* **Task**
Write out all the entries below without any change.

* **Data for review**
Lemma wp_read_record id n d m M L Q C :
  live_bank d m M L -> m_state d = MFS_READY \/ m_state d = MFS_TRANSACTION -> 1 <= id <= 32 -> 0 < n ->
  (M !! Z.to_nat (id - 1) = Some None -> Q (MFS_ERR_NOT_FOUND, []) d m) ->
  (forall bs, M !! Z.to_nat (id - 1) = Some (Some bs) -> n < Z.of_nat (length bs) -> Q (MFS_ERR_INV_SIZE, []) d m) ->
  (forall bs buf, M !! Z.to_nat (id - 1) = Some (Some bs) -> Z.of_nat (length bs) <= n -> Q (MFS_NO_ERROR, bs) (with_ncbuf buf d) m) ->
  wp (mfsReadRecord id n) d m Q C.
Proof.
  intros H Hst Hid Hn HN HS HQ. destruct (live_desc d m M L id H Hid) as (o & rd & Eo & Er & Hrd & _).
  pose proof (live_next _ _ _ _ H) as Hnx. pose proof (bank_range (m_bank d)) as Hbk. pose proof (lb_fits _ _ _ _ _ _ H) as Hf.
  unfold mfsReadRecord. apply wp_assert; [rewrite valid_id_in by exact Hid; apply Z.ltb_lt, Hn|]. apply wp_drv.
  replace (negb (bool_decide (m_state d = MFS_READY)) && negb (bool_decide (m_state d = MFS_TRANSACTION))) with false
    by (destruct Hst as [-> | ->]; reflexivity).
  apply wp_get_desc with (rd := rd); [lia|exact Er|]. destruct o as [bs|].
  2:{ cbn in Hrd. subst rd. apply wp_ret, HN, Eo. }
  destruct Hrd as (Es & H1 & H2 & Eb). rewrite (proj2 (Z.eqb_neq (rd_offset rd) 0)) by lia. rewrite Es in H2, Eb |- *.
  assert (Hbs : entry_ok (id, bs)).
  { pose proof (Forall_lookup_1 _ _ _ _ (proj2 (live_ok_records _ _ _ _ H)) Eo) as (_ & A1 & A2). split_and!; cbn; [lia..|exact A1|exact A2]. }
  replace (Z.of_nat (Z.to_nat (id - 1)) + 1) with id in Eb by lia. change (rec_size (Z.of_nat (length bs))) with (esize (id, bs)) in *.
  destruct (enc_split m (rd_offset rd) (id, bs) Eb) as [Eh Ed]. cbn [fst snd] in Eh, Ed. pose proof (size_parts id bs) as Hs.
  rewrite length_app, body_length in Hs. destruct (n <? Z.of_nat (length bs)) eqn:En; [apply wp_ret, (HS bs); [exact Eo|lia]|].
  apply wp_error; [reflexivity|]. unfold sizeof_mfs_data_header_t. apply wp_read_ncbuf; try lia. split; [reflexivity|].
  rewrite u32_id by lia. eapply wp_bind; [propagate|]. apply wp_flash_read; try lia.
  apply wp_error; [reflexivity|]. apply wp_ret. split; [reflexivity|]. apply wp_drv. cbn [m_ncbuf with_ncbuf]. rewrite Eh, Ed, <- app_assoc.
  destruct (enc_header (id, bs) (drop (Z.to_nat 16) (m_ncbuf d)) Hbs) as (_ & _ & _ & Ec & _). cbn [fst snd] in Ec. rewrite Ec, Z.eqb_refl.
  apply wp_ret, HQ; [exact Eo|lia].
Qed.

End Ops.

* **Output**
Lemma wp_read_record id n d m M L Q C :
  live_bank d m M L -> m_state d = MFS_READY \/ m_state d = MFS_TRANSACTION -> 1 <= id <= 32 -> 0 < n ->
  (M !! Z.to_nat (id - 1) = Some None -> Q (MFS_ERR_NOT_FOUND, []) d m) ->
  (forall bs, M !! Z.to_nat (id - 1) = Some (Some bs) -> n < Z.of_nat (length bs) -> Q (MFS_ERR_INV_SIZE, []) d m) ->
  (forall bs buf, M !! Z.to_nat (id - 1) = Some (Some bs) -> Z.of_nat (length bs) <= n -> Q (MFS_NO_ERROR, bs) (with_ncbuf buf d) m) ->
  wp (mfsReadRecord id n) d m Q C.
Proof.
  intros H Hst Hid Hn HN HS HQ. destruct (live_desc d m M L id H Hid) as (o & rd & Eo & Er & Hrd & _).
  pose proof (live_next _ _ _ _ H) as Hnx. pose proof (bank_range (m_bank d)) as Hbk. pose proof (lb_fits _ _ _ _ _ _ H) as Hf.
  unfold mfsReadRecord. apply wp_assert; [rewrite valid_id_in by exact Hid; apply Z.ltb_lt, Hn|]. apply wp_drv.
  replace (negb (bool_decide (m_state d = MFS_READY)) && negb (bool_decide (m_state d = MFS_TRANSACTION))) with false
    by (destruct Hst as [-> | ->]; reflexivity).
  apply wp_get_desc with (rd := rd); [lia|exact Er|]. destruct o as [bs|].
  2:{ cbn in Hrd. subst rd. apply wp_ret, HN, Eo. }
  destruct Hrd as (Es & H1 & H2 & Eb). rewrite (proj2 (Z.eqb_neq (rd_offset rd) 0)) by lia. rewrite Es in H2, Eb |- *.
  assert (Hbs : entry_ok (id, bs)).
  { pose proof (Forall_lookup_1 _ _ _ _ (proj2 (live_ok_records _ _ _ _ H)) Eo) as (_ & A1 & A2). split_and!; cbn; [lia..|exact A1|exact A2]. }
  replace (Z.of_nat (Z.to_nat (id - 1)) + 1) with id in Eb by lia. change (rec_size (Z.of_nat (length bs))) with (esize (id, bs)) in *.
  destruct (enc_split m (rd_offset rd) (id, bs) Eb) as [Eh Ed]. cbn [fst snd] in Eh, Ed. pose proof (size_parts id bs) as Hs.
  rewrite length_app, body_length in Hs. destruct (n <? Z.of_nat (length bs)) eqn:En; [apply wp_ret, (HS bs); [exact Eo|lia]|].
  apply wp_error; [reflexivity|]. unfold sizeof_mfs_data_header_t. apply wp_read_ncbuf; try lia. split; [reflexivity|].
  rewrite u32_id by lia. eapply wp_bind; [propagate|]. apply wp_flash_read; try lia.
  apply wp_error; [reflexivity|]. apply wp_ret. split; [reflexivity|]. apply wp_drv. cbn [m_ncbuf with_ncbuf]. rewrite Eh, Ed, <- app_assoc.
  destruct (enc_header (id, bs) (drop (Z.to_nat 16) (m_ncbuf d)) Hbs) as (_ & _ & _ & Ec & _). cbn [fst snd] in Ec. rewrite Ec, Z.eqb_refl.
  apply wp_ret, HQ; [exact Eo|lia].
Qed.

End Ops.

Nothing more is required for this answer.